Me constaba que estaban llegando aires nuevos en el mundo del toro y mi pasión por la fiesta no podía ignorar aquel acontecimiento. Lo tenía en mis manos poder vivirlo en primera persona.
No es que tuviera la intención de mantener una conversación con él o acercarme en un patio de cuadrillas, cosa que desde niña evito por respeto a ese momento personal de reflexión y de miedo implícito en la liturgia previa a la corrida.
Me gusta contemplar la lidia bajo tres premisas que me enseñó mi padre y mi gran maestro como son “ver, oír y callar”. Aquello que yo vi me dejó sin palabras. Trincherazos y naturales improvisados por doquier al ritmo de la despaciosidad.
Jamás pude pensar en que mis sentimientos ante aquella manera de andarle a un toro, esa manera de hacer tan fácil algo tan difícil como es mantener esa suavidad y lentitud en una embestida, pudiera hacerme volver alrededor de treinta y cinco años atrás y recordar esas pinceladas del más puro toreo sevillano.
Realmente dejaron de dar vueltas las agujas del reloj de mi afición para pararme, pensar y sentir cuánto arte me estaba llevando de esos vuelos en aquella muleta. Poca técnica y mucha improvisación cargadas de arte y cualidades innatas.
Y digo innato porque el toreo de Juan Ortega no se aprende. Con esas cualidades se nace y puestas en manos del respetable hacen que vibre y ruja una plaza ante esa actitud ingénita.
Hablaba el maestro en una de sus charlas cómo se le presentó la vida en un momento de su carrera en el que no encontraba sentido a lo que hacía. Se presentaban tiempos de cambios y de no saber si tirar la toalla o continuar puesto que el concepto suyo de torear no era otro que “transmitir al público todo aquello que llevaba dentro”.
“Me ponía y me faltaba algo” aseguraba. Él lo que quería era “crecer” y poner la cabeza y el corazón delante de un toro.
Dicen que en la vida nos cruzamos con personas que aparecen en el momento justo para enseñarnos algo. Y no podríamos hablar de Juan si no pusiéramos en su camino la figura de Pepe Luís Vargas. Amigo y maestro que le hizo encontrarse a sí mismo ante momentos de indecisión y quien le abre los ojos sin “ausencia de coba”, como él mismo expresaba, para hacerle ver que “la dificultad siempre ha estado excepto para aquellos que se arriman”.
Emprenden un camino juntos donde el diestro, tarde a tarde, es capaz de alcanzar eso que a él le emociona que es reflejar esa armonía, templanza y naturalidad.
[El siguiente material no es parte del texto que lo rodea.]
Lemma compute_locks_without_pending e sh l :
  locks_inv e -> get_lock e sh = Some l ->
  compute_locks_without (pending_locks e) (lock_encoded l)
  = Some (remove_first (lock_encoded l) (pending_locks e)).
Proof.
  intros Hl Hg. rewrite get_lock_index in Hg. unfold compute_locks_without.
  by rewrite bool_decide_eq_true_2 by (by apply (index_encoded_pending _ _ Hl sh)).
Qed.

(** The facts about a pending lock that the operations on it need. *)
Lemma pending_lock_facts e sh l :
  end_inv e -> get_lock e sh = Some l ->
  lock_secrethash l = sh /\ lock_valid l /\ is_lock_pending e sh = true
  /\ 0 <= lock_amount l <= get_amount_locked e
  /\ exists bp, balance_proof e = Some bp.
Proof.
  intros [Hl Hb _ _ _] Hg. pose proof Hg as Hi. rewrite get_lock_index in Hi.
  destruct (index_get_valid _ _ Hl _ _ Hi) as [Hs Hv].
  pose proof (lock_valid_amount l Hv). pose proof (locked_ge e sh l Hl Hg).
  split_and!; try done; try lia.
  - rewrite is_lock_pending_index. apply dict_mem_true. eauto.
  - destruct (balance_proof e) as [bp|] eqn:E; [eauto|]. exfalso.
    unfold bp_inv in Hb. rewrite E in Hb.
    apply (index_pending_nil _ _ Hl) in Hb. by rewrite Hb in Hi.
Qed.

Lemma send_unlock_run k c sh l mid pid secret block rmd :
  channel_inv_with k c -> can_unlock c sh l block ->
  exists h ev,
    let our := our_state c in
    let bp := mkBalanceProofUnsignedState (get_next_nonce our)
                (lock_amount l + transferred_amount our)
                (get_amount_locked our - lock_amount l)
                (compute_locksroot (remove_first (lock_encoded l) (pending_locks our)))
                (canonical_identifier c) h in
    send_unlock c mid pid secret sh block rmd
      = Ok (set_our_state (removed_lock our sh l (UnsignedBP bp) (get_next_nonce our)) c, ev)
    /\ su_balance_proof ev = bp /\ su_secret ev = secret
    /\ end_updated our (removed_lock our sh l (UnsignedBP bp) (get_next_nonce our))
         (UnsignedBP bp) (get_next_nonce our) (lock_amount l)
         (dict_del sh (lock_index our)).
Proof.
  intros Hc [Ho Hg Hx Hn]. pose proof (inv_our k c Hc) as He.
  destruct He as [Hl Hb Hw How Hnn] eqn:EHe. clear EHe.
  destruct (pending_lock_facts _ sh l He Hg) as (Hsh & Hv & Hp & Ha & bp0 & Hbp0).
  pose proof (transferred_bounds _ Hl Hb).
  destruct (new_unsigned_bp_run (get_next_nonce (our_state c))
              (lock_amount l + transferred_amount (our_state c))
              (get_amount_locked (our_state c) - lock_amount l)
              (compute_locksroot (remove_first (lock_encoded l) (pending_locks (our_state c))))
              (canonical_identifier c)) as [h Hbp];
    [unfold get_next_nonce; lia|lia..|apply length_compute_locksroot|exact (inv_identifier k c Hc)|].
  exists h. eexists. split_and!.
  - unfold send_unlock, create_unlock. rewrite Hg. cbn.
    rewrite Hsh, Hp, bool_decide_eq_true_2 by done. cbn.
    assert (so_fail (is_lock_expired (our_state c) l block (lock_expiration l)) = true) as ->.
    { unfold is_lock_expired. rewrite Hsh. unfold is_secret_known_onchain in Hx.
      destruct (dict_mem sh _); [done|]. destruct Hx as [|Hx]; [done|].
      by rewrite (proj2 (Z.ltb_lt _ _) Hx). }
    cbn. rewrite Hbp0. cbn.
    rewrite (compute_locks_without_pending _ sh) by done. cbn.
    assert (bp_transferred_amount bp0 = transferred_amount (our_state c)) as ->
      by (unfold transferred_amount; by rewrite Hbp0).
    rewrite Hbp. cbn.
    rewrite del_lock_eq by exact Hp. cbn. reflexivity.
  - done.
  - done.
  - apply removed_lock_updated; try done; [unfold get_next_nonce; lia|lia|].
    split; cbn; lia || done.
Qed.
Siempre las cosas hechas muy despacio son aquellas que “roban por un instante el corazón a la gente”. Pero todo breve y nada muy extenso en el tiempo. Faenas con ese sentido justo de medida e intensidad.
Impresiona ver cara a cara una figura como la de Ortega explicando sus vivencias y experiencias de su gran pasión. Manos llenas de delicadeza y suavidad en sus movimientos donde cuenta sus mil “triquiñuelas” para conseguir ese momento para él inexplicable.
Bajo todos esos años de búsqueda interior encuentra el momento especial colmado de matices de una escuela pura belmontina en el que para él se produce “ese mágico embroque” al que siempre hace referencia.
Ese contraste de fiereza con la ligereza de esa tela en la que el toro acerca los pitones entre las piernas del torero, es único, misterioso e irrepetible cada tarde.
A Juan le resultan indiferentes determinados momentos de la lidia, pero no este instante de fusión y entendimiento entre ambos, para él pura fuente de inspiración.
Juan no es un torero de trofeos. Es un toreo el que transmite lleno de momentos sencillos y plenos de calma que cuando surgen dejan una gran estampa para el recuerdo.
A pesar de que lo que comentan sobre lo odioso de comparar y de la contradicción que esto supone, maestro, en tus raíces, quedan retazos de ese empaque con olor a “Romero”. Faenas que permanecen en mi retina para siempre desde niña y que me han despertado de nuevo las sensaciones de la verdadera esencia torera.
Esto son los retazos del aroma que dejará Juan Ortega para siempre en esa vitrina donde guardo los trofeos más emotivos de mi gran pasión.